▶ [INFORMATION GIVEN]:
# # # #
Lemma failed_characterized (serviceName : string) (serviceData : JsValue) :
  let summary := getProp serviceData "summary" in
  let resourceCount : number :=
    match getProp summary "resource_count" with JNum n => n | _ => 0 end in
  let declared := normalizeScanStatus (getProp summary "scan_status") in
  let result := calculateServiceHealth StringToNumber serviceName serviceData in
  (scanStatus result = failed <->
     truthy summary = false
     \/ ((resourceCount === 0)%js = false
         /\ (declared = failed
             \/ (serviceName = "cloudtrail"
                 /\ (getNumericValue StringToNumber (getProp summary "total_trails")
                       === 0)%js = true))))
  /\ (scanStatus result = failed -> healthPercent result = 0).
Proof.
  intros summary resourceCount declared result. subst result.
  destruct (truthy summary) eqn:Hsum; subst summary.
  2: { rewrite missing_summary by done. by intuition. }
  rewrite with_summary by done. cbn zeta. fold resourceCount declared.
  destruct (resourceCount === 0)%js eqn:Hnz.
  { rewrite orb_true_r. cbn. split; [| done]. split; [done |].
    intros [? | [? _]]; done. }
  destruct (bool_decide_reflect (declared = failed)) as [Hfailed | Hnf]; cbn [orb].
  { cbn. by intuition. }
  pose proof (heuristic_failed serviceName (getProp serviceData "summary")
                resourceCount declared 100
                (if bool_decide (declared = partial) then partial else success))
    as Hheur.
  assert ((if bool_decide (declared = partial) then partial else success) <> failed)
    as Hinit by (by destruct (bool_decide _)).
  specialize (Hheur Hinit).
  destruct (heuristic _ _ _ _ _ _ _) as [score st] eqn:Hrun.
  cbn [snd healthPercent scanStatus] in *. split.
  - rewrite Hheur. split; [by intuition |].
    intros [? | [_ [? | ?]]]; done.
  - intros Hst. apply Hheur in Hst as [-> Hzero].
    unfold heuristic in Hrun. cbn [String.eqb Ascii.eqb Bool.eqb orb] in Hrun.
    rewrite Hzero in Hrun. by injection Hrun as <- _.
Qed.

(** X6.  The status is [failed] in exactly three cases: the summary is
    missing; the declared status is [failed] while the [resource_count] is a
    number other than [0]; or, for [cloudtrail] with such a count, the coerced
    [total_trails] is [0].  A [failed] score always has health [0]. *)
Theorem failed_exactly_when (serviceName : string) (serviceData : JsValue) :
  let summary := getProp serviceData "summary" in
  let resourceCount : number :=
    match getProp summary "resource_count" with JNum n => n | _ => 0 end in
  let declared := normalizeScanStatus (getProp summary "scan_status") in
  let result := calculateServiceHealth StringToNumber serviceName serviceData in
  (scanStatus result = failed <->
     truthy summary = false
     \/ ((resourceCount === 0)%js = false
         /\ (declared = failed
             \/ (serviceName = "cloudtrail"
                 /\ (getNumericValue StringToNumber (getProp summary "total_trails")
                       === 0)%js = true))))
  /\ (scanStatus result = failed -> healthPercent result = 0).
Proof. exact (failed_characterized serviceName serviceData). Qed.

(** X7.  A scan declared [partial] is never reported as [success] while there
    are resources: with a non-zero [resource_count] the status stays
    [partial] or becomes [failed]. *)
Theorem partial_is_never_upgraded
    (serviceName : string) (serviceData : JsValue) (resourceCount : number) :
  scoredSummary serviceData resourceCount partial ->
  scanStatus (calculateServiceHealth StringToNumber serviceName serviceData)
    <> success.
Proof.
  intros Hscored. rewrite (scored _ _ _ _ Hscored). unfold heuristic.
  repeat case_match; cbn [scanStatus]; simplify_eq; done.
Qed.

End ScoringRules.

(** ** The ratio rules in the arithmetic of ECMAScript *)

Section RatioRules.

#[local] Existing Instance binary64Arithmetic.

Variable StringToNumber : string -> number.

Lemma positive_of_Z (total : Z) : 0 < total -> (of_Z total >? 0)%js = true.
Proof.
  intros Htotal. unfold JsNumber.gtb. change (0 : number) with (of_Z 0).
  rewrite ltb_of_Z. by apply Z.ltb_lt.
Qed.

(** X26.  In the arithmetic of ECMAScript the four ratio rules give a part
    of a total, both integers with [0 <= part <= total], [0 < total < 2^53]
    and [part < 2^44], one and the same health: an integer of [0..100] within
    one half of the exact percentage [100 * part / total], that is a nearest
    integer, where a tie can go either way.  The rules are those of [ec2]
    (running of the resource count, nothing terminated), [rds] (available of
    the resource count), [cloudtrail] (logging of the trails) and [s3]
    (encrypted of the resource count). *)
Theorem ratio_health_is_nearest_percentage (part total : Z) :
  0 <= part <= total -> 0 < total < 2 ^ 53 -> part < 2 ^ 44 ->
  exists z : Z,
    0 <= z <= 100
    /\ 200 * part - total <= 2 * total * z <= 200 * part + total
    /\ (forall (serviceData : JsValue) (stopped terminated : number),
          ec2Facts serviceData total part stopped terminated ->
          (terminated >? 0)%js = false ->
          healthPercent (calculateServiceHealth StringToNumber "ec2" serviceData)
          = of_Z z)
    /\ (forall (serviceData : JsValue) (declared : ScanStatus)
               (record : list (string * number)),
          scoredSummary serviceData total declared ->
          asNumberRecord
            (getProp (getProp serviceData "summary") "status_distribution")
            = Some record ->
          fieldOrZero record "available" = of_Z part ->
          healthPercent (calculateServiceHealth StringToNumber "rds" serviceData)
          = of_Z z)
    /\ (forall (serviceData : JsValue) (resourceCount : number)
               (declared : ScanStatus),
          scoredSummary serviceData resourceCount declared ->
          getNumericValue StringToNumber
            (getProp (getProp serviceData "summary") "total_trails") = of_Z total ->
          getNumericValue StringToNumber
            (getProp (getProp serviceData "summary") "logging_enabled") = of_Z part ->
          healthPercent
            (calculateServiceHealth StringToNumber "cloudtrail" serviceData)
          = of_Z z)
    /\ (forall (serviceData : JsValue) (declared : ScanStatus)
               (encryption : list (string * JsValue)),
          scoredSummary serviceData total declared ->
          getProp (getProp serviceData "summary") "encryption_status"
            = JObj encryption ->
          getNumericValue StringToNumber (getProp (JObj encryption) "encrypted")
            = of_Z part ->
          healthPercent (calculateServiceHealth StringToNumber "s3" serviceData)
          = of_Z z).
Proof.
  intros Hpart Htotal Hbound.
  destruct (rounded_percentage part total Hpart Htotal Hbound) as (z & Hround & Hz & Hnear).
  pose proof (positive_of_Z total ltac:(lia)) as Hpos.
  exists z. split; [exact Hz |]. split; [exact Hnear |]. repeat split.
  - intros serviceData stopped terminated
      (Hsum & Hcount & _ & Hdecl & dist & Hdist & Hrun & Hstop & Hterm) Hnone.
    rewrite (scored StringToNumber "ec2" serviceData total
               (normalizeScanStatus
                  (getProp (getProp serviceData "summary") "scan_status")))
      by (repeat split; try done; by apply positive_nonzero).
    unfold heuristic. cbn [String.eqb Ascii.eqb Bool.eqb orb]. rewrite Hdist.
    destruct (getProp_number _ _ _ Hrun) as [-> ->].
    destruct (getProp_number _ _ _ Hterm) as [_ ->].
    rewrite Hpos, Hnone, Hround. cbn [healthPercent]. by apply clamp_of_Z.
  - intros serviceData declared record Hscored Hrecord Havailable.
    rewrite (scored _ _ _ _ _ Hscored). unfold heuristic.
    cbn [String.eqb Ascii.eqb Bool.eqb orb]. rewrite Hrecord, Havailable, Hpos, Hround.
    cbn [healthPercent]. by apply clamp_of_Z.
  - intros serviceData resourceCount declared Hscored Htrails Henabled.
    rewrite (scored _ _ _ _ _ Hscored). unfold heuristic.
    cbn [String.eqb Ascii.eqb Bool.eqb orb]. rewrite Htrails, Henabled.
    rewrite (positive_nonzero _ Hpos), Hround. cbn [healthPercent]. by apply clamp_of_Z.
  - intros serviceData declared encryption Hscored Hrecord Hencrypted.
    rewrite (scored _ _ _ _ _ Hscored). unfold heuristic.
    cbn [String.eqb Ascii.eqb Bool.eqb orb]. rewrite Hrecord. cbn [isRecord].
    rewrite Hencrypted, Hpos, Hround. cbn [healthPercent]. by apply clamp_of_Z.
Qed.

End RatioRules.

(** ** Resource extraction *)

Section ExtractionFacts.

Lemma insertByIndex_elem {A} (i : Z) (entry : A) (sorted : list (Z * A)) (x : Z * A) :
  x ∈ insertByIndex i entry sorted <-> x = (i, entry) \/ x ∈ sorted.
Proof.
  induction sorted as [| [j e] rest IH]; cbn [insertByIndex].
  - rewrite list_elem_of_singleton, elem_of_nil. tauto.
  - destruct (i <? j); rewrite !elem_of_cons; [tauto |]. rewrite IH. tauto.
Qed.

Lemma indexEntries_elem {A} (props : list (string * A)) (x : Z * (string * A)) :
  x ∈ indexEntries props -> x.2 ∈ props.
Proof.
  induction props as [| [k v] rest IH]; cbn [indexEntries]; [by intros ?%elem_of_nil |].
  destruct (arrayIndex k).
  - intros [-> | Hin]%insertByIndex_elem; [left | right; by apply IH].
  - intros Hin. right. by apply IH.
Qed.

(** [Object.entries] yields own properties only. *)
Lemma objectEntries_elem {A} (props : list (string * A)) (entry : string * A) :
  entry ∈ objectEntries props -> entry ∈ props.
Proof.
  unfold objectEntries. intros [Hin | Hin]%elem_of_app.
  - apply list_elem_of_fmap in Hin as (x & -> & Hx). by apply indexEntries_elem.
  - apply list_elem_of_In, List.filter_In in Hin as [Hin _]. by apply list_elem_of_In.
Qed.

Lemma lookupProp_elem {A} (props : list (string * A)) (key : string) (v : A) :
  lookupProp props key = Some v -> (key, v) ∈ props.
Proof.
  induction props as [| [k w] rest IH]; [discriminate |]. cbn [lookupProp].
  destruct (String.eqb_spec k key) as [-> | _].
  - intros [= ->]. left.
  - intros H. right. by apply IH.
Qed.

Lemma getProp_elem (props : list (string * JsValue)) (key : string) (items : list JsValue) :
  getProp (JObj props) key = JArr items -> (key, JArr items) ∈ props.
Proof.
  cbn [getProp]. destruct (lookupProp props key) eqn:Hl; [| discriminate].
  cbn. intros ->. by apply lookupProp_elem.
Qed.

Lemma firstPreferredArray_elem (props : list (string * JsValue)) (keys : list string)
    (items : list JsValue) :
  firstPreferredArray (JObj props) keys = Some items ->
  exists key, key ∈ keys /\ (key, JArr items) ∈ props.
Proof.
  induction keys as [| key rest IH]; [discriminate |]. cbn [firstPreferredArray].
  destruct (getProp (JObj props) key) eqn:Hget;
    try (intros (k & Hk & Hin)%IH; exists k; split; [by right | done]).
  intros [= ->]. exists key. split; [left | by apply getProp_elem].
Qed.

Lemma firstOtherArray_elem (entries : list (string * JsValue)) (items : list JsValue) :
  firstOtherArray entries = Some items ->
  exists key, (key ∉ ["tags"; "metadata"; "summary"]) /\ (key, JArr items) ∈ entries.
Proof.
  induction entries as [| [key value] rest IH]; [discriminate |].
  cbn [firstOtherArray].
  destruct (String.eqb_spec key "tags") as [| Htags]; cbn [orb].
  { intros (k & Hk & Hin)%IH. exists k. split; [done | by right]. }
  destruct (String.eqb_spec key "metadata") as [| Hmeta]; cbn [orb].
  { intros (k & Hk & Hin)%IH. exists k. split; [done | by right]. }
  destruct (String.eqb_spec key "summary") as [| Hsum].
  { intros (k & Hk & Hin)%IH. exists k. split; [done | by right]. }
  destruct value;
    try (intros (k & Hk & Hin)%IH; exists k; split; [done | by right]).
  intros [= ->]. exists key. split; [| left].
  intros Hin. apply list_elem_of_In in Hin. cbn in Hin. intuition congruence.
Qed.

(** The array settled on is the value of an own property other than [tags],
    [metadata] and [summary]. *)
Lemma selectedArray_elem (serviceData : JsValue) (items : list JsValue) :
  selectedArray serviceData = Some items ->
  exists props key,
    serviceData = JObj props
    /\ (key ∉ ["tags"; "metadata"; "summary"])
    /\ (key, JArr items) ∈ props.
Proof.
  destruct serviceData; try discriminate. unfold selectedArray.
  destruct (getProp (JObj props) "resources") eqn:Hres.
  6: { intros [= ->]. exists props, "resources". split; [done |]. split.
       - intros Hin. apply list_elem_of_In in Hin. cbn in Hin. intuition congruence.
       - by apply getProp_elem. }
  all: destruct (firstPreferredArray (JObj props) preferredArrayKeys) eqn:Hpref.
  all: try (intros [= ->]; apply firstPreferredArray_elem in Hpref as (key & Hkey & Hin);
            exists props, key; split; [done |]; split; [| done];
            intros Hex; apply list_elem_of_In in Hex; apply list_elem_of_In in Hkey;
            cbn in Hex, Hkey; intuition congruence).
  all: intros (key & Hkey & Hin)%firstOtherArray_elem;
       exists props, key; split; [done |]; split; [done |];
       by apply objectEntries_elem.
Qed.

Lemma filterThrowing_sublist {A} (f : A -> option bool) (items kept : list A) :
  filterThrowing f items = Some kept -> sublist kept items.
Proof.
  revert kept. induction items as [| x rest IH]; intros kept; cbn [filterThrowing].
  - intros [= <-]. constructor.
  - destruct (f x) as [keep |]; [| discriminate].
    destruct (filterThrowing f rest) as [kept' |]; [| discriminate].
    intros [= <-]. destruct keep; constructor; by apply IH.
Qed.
# # # #
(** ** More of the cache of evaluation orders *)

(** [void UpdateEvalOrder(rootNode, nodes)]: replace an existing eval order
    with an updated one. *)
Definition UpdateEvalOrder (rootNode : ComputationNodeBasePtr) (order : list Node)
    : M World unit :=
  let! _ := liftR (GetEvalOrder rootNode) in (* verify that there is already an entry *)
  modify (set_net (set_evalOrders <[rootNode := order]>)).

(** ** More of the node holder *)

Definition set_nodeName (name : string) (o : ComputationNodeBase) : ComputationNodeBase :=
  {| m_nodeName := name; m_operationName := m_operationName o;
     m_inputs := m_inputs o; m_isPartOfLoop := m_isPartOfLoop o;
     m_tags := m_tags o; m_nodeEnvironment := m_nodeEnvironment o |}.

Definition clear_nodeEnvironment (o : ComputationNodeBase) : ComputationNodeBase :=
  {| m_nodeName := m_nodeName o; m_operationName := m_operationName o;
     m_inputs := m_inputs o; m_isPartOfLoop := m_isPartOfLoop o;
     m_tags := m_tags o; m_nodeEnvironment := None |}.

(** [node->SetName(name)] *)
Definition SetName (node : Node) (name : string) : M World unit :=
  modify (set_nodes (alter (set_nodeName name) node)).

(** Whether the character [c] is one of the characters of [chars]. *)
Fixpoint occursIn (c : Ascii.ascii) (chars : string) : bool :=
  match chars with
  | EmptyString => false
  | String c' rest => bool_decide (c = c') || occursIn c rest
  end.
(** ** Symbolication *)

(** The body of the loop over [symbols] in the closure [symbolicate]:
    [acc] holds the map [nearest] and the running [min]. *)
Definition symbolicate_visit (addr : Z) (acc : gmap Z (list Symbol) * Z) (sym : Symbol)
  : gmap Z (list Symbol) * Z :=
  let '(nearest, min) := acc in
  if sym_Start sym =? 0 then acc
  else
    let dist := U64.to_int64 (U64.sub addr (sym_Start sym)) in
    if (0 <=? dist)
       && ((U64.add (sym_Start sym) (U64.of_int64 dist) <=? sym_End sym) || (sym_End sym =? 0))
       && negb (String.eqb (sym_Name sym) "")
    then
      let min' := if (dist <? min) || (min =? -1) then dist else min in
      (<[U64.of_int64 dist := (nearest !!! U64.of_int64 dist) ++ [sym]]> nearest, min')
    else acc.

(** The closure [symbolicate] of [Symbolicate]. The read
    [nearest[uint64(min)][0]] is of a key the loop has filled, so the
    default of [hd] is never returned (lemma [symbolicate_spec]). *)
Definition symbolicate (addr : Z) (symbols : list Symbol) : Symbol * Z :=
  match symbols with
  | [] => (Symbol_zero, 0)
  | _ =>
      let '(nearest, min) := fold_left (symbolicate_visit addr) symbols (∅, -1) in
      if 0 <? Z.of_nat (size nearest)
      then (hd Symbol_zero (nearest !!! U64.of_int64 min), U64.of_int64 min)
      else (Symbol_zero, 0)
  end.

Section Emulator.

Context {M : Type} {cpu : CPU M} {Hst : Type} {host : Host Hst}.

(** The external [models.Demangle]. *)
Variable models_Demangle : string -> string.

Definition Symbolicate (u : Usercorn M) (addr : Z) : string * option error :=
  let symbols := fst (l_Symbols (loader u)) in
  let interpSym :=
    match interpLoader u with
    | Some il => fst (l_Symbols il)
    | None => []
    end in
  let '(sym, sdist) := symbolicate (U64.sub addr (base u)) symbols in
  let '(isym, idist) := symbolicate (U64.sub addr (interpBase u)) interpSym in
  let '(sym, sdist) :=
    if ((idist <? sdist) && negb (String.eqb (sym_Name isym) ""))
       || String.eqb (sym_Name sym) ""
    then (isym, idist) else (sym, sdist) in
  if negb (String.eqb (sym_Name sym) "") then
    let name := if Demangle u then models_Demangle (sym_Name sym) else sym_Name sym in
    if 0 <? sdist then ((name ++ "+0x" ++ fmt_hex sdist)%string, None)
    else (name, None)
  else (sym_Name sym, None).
# # # #
Everything starting at the line containing "Lemma failed_characterized (serviceName" and ending at the line containing "destruct (heuristic _" in the records above should be repeated exactly, and only that.

Lemma failed_characterized (serviceName : string) (serviceData : JsValue) :
  let summary := getProp serviceData "summary" in
  let resourceCount : number :=
    match getProp summary "resource_count" with JNum n => n | _ => 0 end in
  let declared := normalizeScanStatus (getProp summary "scan_status") in
  let result := calculateServiceHealth StringToNumber serviceName serviceData in
  (scanStatus result = failed <->
     truthy summary = false
     \/ ((resourceCount === 0)%js = false
         /\ (declared = failed
             \/ (serviceName = "cloudtrail"
                 /\ (getNumericValue StringToNumber (getProp summary "total_trails")
                       === 0)%js = true))))
  /\ (scanStatus result = failed -> healthPercent result = 0).
Proof.
  intros summary resourceCount declared result. subst result.
  destruct (truthy summary) eqn:Hsum; subst summary.
  2: { rewrite missing_summary by done. by intuition. }
  rewrite with_summary by done. cbn zeta. fold resourceCount declared.
  destruct (resourceCount === 0)%js eqn:Hnz.
  { rewrite orb_true_r. cbn. split; [| done]. split; [done |].
    intros [? | [? _]]; done. }
  destruct (bool_decide_reflect (declared = failed)) as [Hfailed | Hnf]; cbn [orb].
  { cbn. by intuition. }
  pose proof (heuristic_failed serviceName (getProp serviceData "summary")
                resourceCount declared 100
                (if bool_decide (declared = partial) then partial else success))
    as Hheur.
  assert ((if bool_decide (declared = partial) then partial else success) <> failed)
    as Hinit by (by destruct (bool_decide _)).
  specialize (Hheur Hinit).
  destruct (heuristic _ _ _ _ _ _ _) as [score st] eqn:Hrun.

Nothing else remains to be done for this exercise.